O Ministério da Saúde capacitou mais 11 laboratórios públicos para realizar o diagnóstico de Zika, entre eles, o Laboratório Central do Rio Grande do Norte. Contando com as cinco unidades que são referência no Brasil para este tipo de exame, já são 16 centros com o conhecimento para fazer o teste. Atualmente, a técnica diagnóstica utilizada pelo Ministério da Saúde é o PCR (Biologia Molecular).
Nos dois próximos meses, a tecnologia será transferida para mais 11 laboratórios, somando 27 unidades preparadas para analisar 400 amostras por mês de casos suspeitos de Zika em todo o país.

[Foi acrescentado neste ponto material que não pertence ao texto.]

(* ===== verification/Json.v ===== *)
(** * Encoding and decoding of JSON bodies (package encoding/json)

    A parsed JSON document is an [any] in which a number literal that is an
    integer in the range of [int] is a [VInt] and any other number a [VFloat].
    [toWire] is what [json.Marshal] makes of a dynamic value, [toInterface] what
    decoding into an [interface{}] gives; [FromJSON] and [ToJSON] are the
    decoding into and encoding of the resource structs, from their field tags.  Text
    is taken to be UTF-8: [json.Marshal] replaces the bytes of any other. *)
From S2P Require Export GoStd.

(** ** Dynamic values *)

(** A [float64] that is an integer is written without a fraction. *)
Definition floatToWire (f : float64) : any :=
  let n := int_of_float64 f in
  if SFeqb (float64_of_int n) f then VInt n else VFloat f.

Fixpoint toWire (v : any) : any :=
  match v with
  | VFloat f => floatToWire f
  | VInts l => VList (VInt <$> l)
  | VList l => VList (map toWire l)
  | VMap l => VMap (map (λ '(k, x), (k, toWire x)) l)
  | _ => v
  end.

(** Decoding into an [interface{}]: every number becomes a [float64]. *)
Fixpoint toInterface (v : any) : any :=
  match v with
  | VInt n => VFloat (float64_of_int n)
  | VInts l => VList (map (λ n, VFloat (float64_of_int n)) l)
  | VList l => VList (map toInterface l)
  | VMap l => VMap (map (λ '(k, x), (k, toInterface x)) l)
  | _ => v
  end.

Definition throughJSON (v : any) : any := toInterface (toWire v).

(** ** Structs *)

(** Decoding a document into a value of type [A]; [None] is an error. *)
Class FromJSON (A : Type) := fromJSON : any → option A.
Class ToJSON (A : Type) := toJSON : A → any.

(** Keys match a field name regardless of letter case (ASCII names). *)
Definition sameKey (name k : string) : bool :=
  String.eqb (stringMap toLowerASCII name) (stringMap toLowerASCII k).

(** The members of an object are read in order into the field [name], whose
    value so far is [cur]: [null] leaves it alone, or resets it to [nullTo]. *)
Fixpoint readMember {A} (conv : any → option A) (nullTo : option A) (name : string) (cur : A)
    (members : list (string * any)) : option A :=
  match members with
  | [] => Some cur
  | (k, v) :: rest =>
      if sameKey name k then
        match v with
        | VNil => readMember conv nullTo name (default cur nullTo) rest
        | _ => match conv v with
               | Some x => readMember conv nullTo name x rest
               | None => None
               end
        end
      else readMember conv nullTo name cur rest
  end.

Definition asString (v : any) : option string := match v with VString s => Some s | _ => None end.
Definition asInt (v : any) : option Z := match v with VInt n => Some n | _ => None end.
Definition asBool (v : any) : option bool := match v with VBool b => Some b | _ => None end.

(** A slice: each element decoded in turn. *)
Definition asSlice {A} (conv : any → option A) (v : any) : option (list A) :=
  match v with
  | VList l => mapM conv l
  | _ => None
  end.
Definition asIntElem (v : any) : option Z := match v with VNil => Some 0 | _ => asInt v end.

Definition getString (name : string) : list (string * any) → option string :=
  readMember asString None name "".
Definition getInt (name : string) : list (string * any) → option Z := readMember asInt None name 0.
Definition getBool (name : string) : list (string * any) → option bool :=
  readMember asBool None name false.
Definition asFloat (v : any) : option float64 :=
  match v with VInt n => Some (float64_of_int n) | VFloat f => Some f | _ => None end.
Definition getFloat (name : string) : list (string * any) → option float64 :=
  readMember asFloat None name float64_zero.
Definition getAny (name : string) : list (string * any) → option any :=
  readMember (λ v, Some (toInterface v)) (Some VNil) name VNil.
Definition getSlice {A} (conv : any → option A) (name : string)
    : list (string * any) → option (list A) := readMember (asSlice conv) (Some []) name [].
Definition getPtr {A} (conv : any → option A) (name : string)
    : list (string * any) → option (option A) :=
  readMember (λ v, Some <$> conv v) (Some None) name None.

(** A member that is a struct, not a pointer to one, and present at most once. *)
Definition getStruct {A} `{FromJSON A} (name : string) (l : list (string * any)) : option A :=
  x ← readMember (λ v, Some <$> fromJSON v) None name None l;
  match x with Some a => Some a | None => fromJSON VNil end.

(** A struct: the members of an object; [null] leaves the zero value. *)
Definition asStruct {A} (members : list (string * any) → option A) (v : any) : option A :=
  match v with
  | VMap l => members l
  | VNil => members []
  | _ => None
  end.

(** A member tagged [omitempty]. *)
Definition omitIf (empty : bool) (name : string) (v : any) : list (string * any) :=
  if empty then [] else [(name, v)].

#[export] Instance FromJSON_list {A} `{FromJSON A} : FromJSON (list A) | 100 :=
  λ v, match v with VNil => Some [] | _ => asSlice fromJSON v end.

O aumento do número de laboratórios capacitados amplia a capacidade e dar maior agilidade na detecção do vírus. O repasse da tecnologia está sendo feito pelos laboratórios sentinelas de referência da Fiocruz, localizados no Rio de Janeiro, Paraná, Pernambuco, São Paulo (Instituto Adolfo Lutz) e Pará (Instituto Evandro Chagas).
O Ministério da Saúde também realizou nesta semana pregão para compra de insumos (primers e sonda) para a realização de 250 mil exames a um custo de R$ 645 mil. Até a primeira quinzena de janeiro, todos os laboratórios terão recebido os insumos.